Muck adds that one of her more famous mural subjects, Lindsay Lohan, has purchased one of her paintings.
“I know she has a piece of mine above her bed, but I don’t know if she knows me,” Muck says of her painting “I Love Sex,” depicting a Playboy bunny hugging a Teddy bear.
In early 2011, Muck painted Lohan (in her signature green) on a Lincoln Boulevard wall with the message “Welcome to Venice.” The piece made headlines after a tagger added a swastika on Lohan’s forehead as the actress faced shoplifting charges. Muck says she repaired the mural and eventually made off with the wall it was painted on in order to preserve the piece.
“I love painting things [and public figures] that people recognize, but I love painting everyday people, too,” she says.
Muck’s obsession with the color green goes back to 2001 and came about for pragmatic reasons: a limited budget, limited amount of paint and “the green just popped out. The gradation makes it look hyper-real.” When you see black-and-white photos of the work, she says, “it looks really smooth.”
Please feed the artists
Muck has lived all over the world, but with its climate and cool people, she still prefers Venice.
“We get stuff done,” she says, quoting someone who observed “nobody ‘works’ in Venice.”
“You don’t know who’s homeless and who’s a millionaire because they all dress the same,” she adds with a laugh.
Muck’s murals are now popping up citywide: 48th Street and Western Avenue, Silver Lake and Sunset boulevards, and collaborations with Smile South Central.
When Bitcoin security outfit Gem came to Venice, they hired Muck to muralize their Abbot Kinney Boulevard headquarters.
“They wanted me in their space because they want to be a part of Venice,” she says.
When a local beautification movement tapping Westside muralists enters the conversation, Muck says bluntly that she chose not to participate because the work was all-volunteer.
“It’s important to pay artists if they want us to stick around,” Muck says, defending her talent and time as a valued commodity: Artists need to make a living.
Just then, Muck’s elephants catch the eye of a pair of ladies from Pacific Palisades finishing up dinner at the ritzy Casa del Mar’s hotel restaurant.

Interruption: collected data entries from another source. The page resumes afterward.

Lemma hhdm_backs : Pmm.hhdm_backs ram hhdm memmap.
Proof.
  intros e Hin Hu. repeat (apply elem_of_cons in Hin as [->|Hin]); [..|by apply not_elem_of_nil in Hin].
  - by apply ram_fill_backed.
  - done.
  - intros x Hx. unfold ram. rewrite ram_fill_lookup. case_decide; [by eexists|].
    revert x Hx H. change (∀ x, range (u64 (0x6000 + hhdm)) 0x2000 x →
      ¬ (hhdm + 0x1000 ≤ x < hhdm + 0x1000 + Z.of_nat (Z.to_nat 0x3000)) →
      is_Some (ram_fill (hhdm + 0x6000) (Z.to_nat 0x2000) ∅ !! x)).
    intros x Hx _. by eapply (ram_fill_backed (hhdm + 0x6000) (Z.to_nat 0x2000) ∅).
Qed.

(** Frame 1 holds the bitmap; 2, 3, 6 and 7 are free. *)
Lemma init : ∃ ps m, pmm_init memmap hhdm ram = Ok (ps, m) ∧ next_hint ps = 0 ∧
  pmm_rep ps m U (U ∖ {[1]}).
Proof.
  pose proof (pmm_init_returns memmap hhdm ram memmap_ok hhdm_backs) as Hr.
  assert (bitmap_region (bitmap_size memmap) memmap = 0x1000) as Hreg by by vm_compute.
  rewrite Hreg in Hr. destruct (returns_inv _ _ (Hr ltac:(done))) as ([ps m] & Heq & R & _ & _ & _ & Hb & Hh).
  exists ps, m. split; [done|]. split; [done|].
  rewrite Hb in R.
  replace (U ∖ {[1]}) with (list_to_set (memmap_frames memmap) ∖ bitmap_frames 0x1000 (bitmap_size memmap));
    [exact R|].
  apply leibniz_equiv, (bool_decide_unpack _). by vm_compute.
Qed.

(** The first frame handed out is the lowest free one, frame 2. *)
Lemma first_alloc : ∃ ps m ps1 m1, pmm_rep ps m U (U ∖ {[1]}) ∧
  pmm_alloc_frame ps m = Ok (ps1, m1, 0x2000).
Proof.
  destruct init as (ps & m & _ & Hh & R).
  destruct (returns_inv _ _ (pmm_alloc_frame_returns ps m _ _ R)) as ([[ps1 m1] phys] & Hal & Hff).
  exists ps, m, ps1, m1. split; [done|]. rewrite Hal. do 2 f_equal. rewrite Hh in Hff.
  destruct Hff as [(HF & _)|(i & [Hi Hmin] & -> & _)].
  { apply (f_equal (λ X : gset Z, bool_decide (2 ∈ X))) in HF. by vm_compute in HF. }
  enough (i = 2) as -> by done.
  pose proof (rep_range _ _ _ _ R i (rep_sub _ _ _ _ R i Hi)).
  destruct Hmin as [[_ Hmin]|[? _]]; [|lia].
  assert (i ≤ 2) by (apply Hmin; [apply (bool_decide_unpack _); by vm_compute|lia]).
  enough (i ≠ 1) by lia. intros ->. clear -Hi. set_solver.
Qed.
Lemma boot_frames : ∃ ps m, pmm_init memmap hhdm ram = Ok (ps, m) ∧
  pmm_rep ps m U (U ∖ {[1]}) ∧ U ∖ {[1]} ⊆ list_to_set (memmap_frames memmap) ∧ arena ps m hhdm (U ∖ {[1]}).
Proof.
  destruct init as (ps & m & Heq & _ & _).
  destruct (pmm_init_arena memmap hhdm ram ps m memmap_ok hhdm_backs)
    as (F' & R & Hsub & Har & HF); [done| |by vm_compute|done|].
  { clear. intros e Hin _.
    repeat (apply elem_of_cons in Hin as [->|Hin]); [..|destruct (not_elem_of_nil _ Hin)];
      by vm_compute. }
  assert (F' = U ∖ {[1]}) as ->.
  { rewrite HF. apply leibniz_equiv, (bool_decide_unpack _). by vm_compute. }
  assert (list_to_set (memmap_frames memmap) = U) as HU
    by (apply leibniz_equiv, (bool_decide_unpack _); by vm_compute).
  rewrite HU in R. exists ps, m. exact (conj Heq (conj R (conj Hsub Har))).
Qed.

End demo.
#[local] Existing Instance demo.limine0.

(** * What the allocator promises *)

(** C26. Initialisation.  On a memory map as Limine guarantees it, [pmm_init]
    halts exactly when no usable region can hold the bitmap.  Otherwise it
    returns, writes nothing but the bitmap, and leaves the allocator managing
    exactly the frames of the usable regions, all free but those the bitmap
    itself sits on, with the counters equal to the numbers of such frames. *)
Theorem pmm_init_correct {L : Limine} (memmap : list limine_memmap_entry) (hhdm_offset : Z) m :
  memmap_ok memmap → hhdm_backs m hhdm_offset memmap →
  (pmm_init memmap hhdm_offset m = Halted ∧
     ∀ e, e ∈ memmap → usable e = true → length_ e < bitmap_size memmap) ∨
  ∃ ps m' e,
    pmm_init memmap hhdm_offset m = Ok (ps, m') ∧
    e ∈ memmap ∧ usable e = true ∧ bitmap_size memmap ≤ length_ e ∧
    pmm_rep ps m' (list_to_set (memmap_frames memmap))
      (list_to_set (memmap_frames memmap) ∖ bitmap_frames (base e) (bitmap_bytes ps)) ∧
    mods (range (u64 (base e + hhdm_offset)) (bitmap_size memmap)) m m'.
Proof.
  intros Hok Hback.
  destruct (bitmap_region_spec (bitmap_size memmap) memmap Hok)
    as [[Hreg Hnone]|(e & Hin & Hu & Hlen & Hphys & Hb0)].
  - left. split; [|done]. unfold pmm_init. fold (bitmap_size memmap). by rewrite Hreg.
  - right. pose proof (pmm_init_returns memmap hhdm_offset m Hok Hback) as Hr.
    rewrite Hphys in Hr.
    destruct (returns_inv _ _ (Hr Hb0)) as ([ps m'] & Heq & R & _ & Hm & Hbm & Hby & _).
    exists ps, m', e. repeat (split; [assumption|]).
    unfold bitmap_area in Hm. by rewrite Hbm, Hby in Hm.
Qed.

“I like the elephants but I also love the deer,” says Cindy Simon.
“We’ll send all our friends from the Palisades here,” friend Colleen Morrissey promises
Muck smiles. Taking her brush, she quickly conjures up a fake tromp l’oeil taped note on the corner of her mural: “Jules Muck painting all this week!
Come say Hi!”
It’s not, perhaps, what you’d expect from a self-described recovering junkie street artist.
For the last week of December, Muck is in Idyllwild adorning the bottom of a swimming pool at the home of Paz Lenchantin, The Pixies’ current bassist.
Then the artist returns to create work at Casa del Mar’s sister hotel, Shutters on the Beach.
After that, who knows?
“I don’t really plan too far ahead,” Muck says. “It’s a miracle when I get another one. I always think it’s drying up.”
Then, after explaining how she and Lenchantin recently visited the California desert, where Muck painted on the side of dilapidated structures, she drops a bomb of insight into how her life operates.
“On the day I got the call from Shutters, I got the call from Joshua Tree about to press charges for felony vandalism,” Muck says, chuckling, before adding
how she also got calls from two Joshua Tree residents with offers for prospective gigs.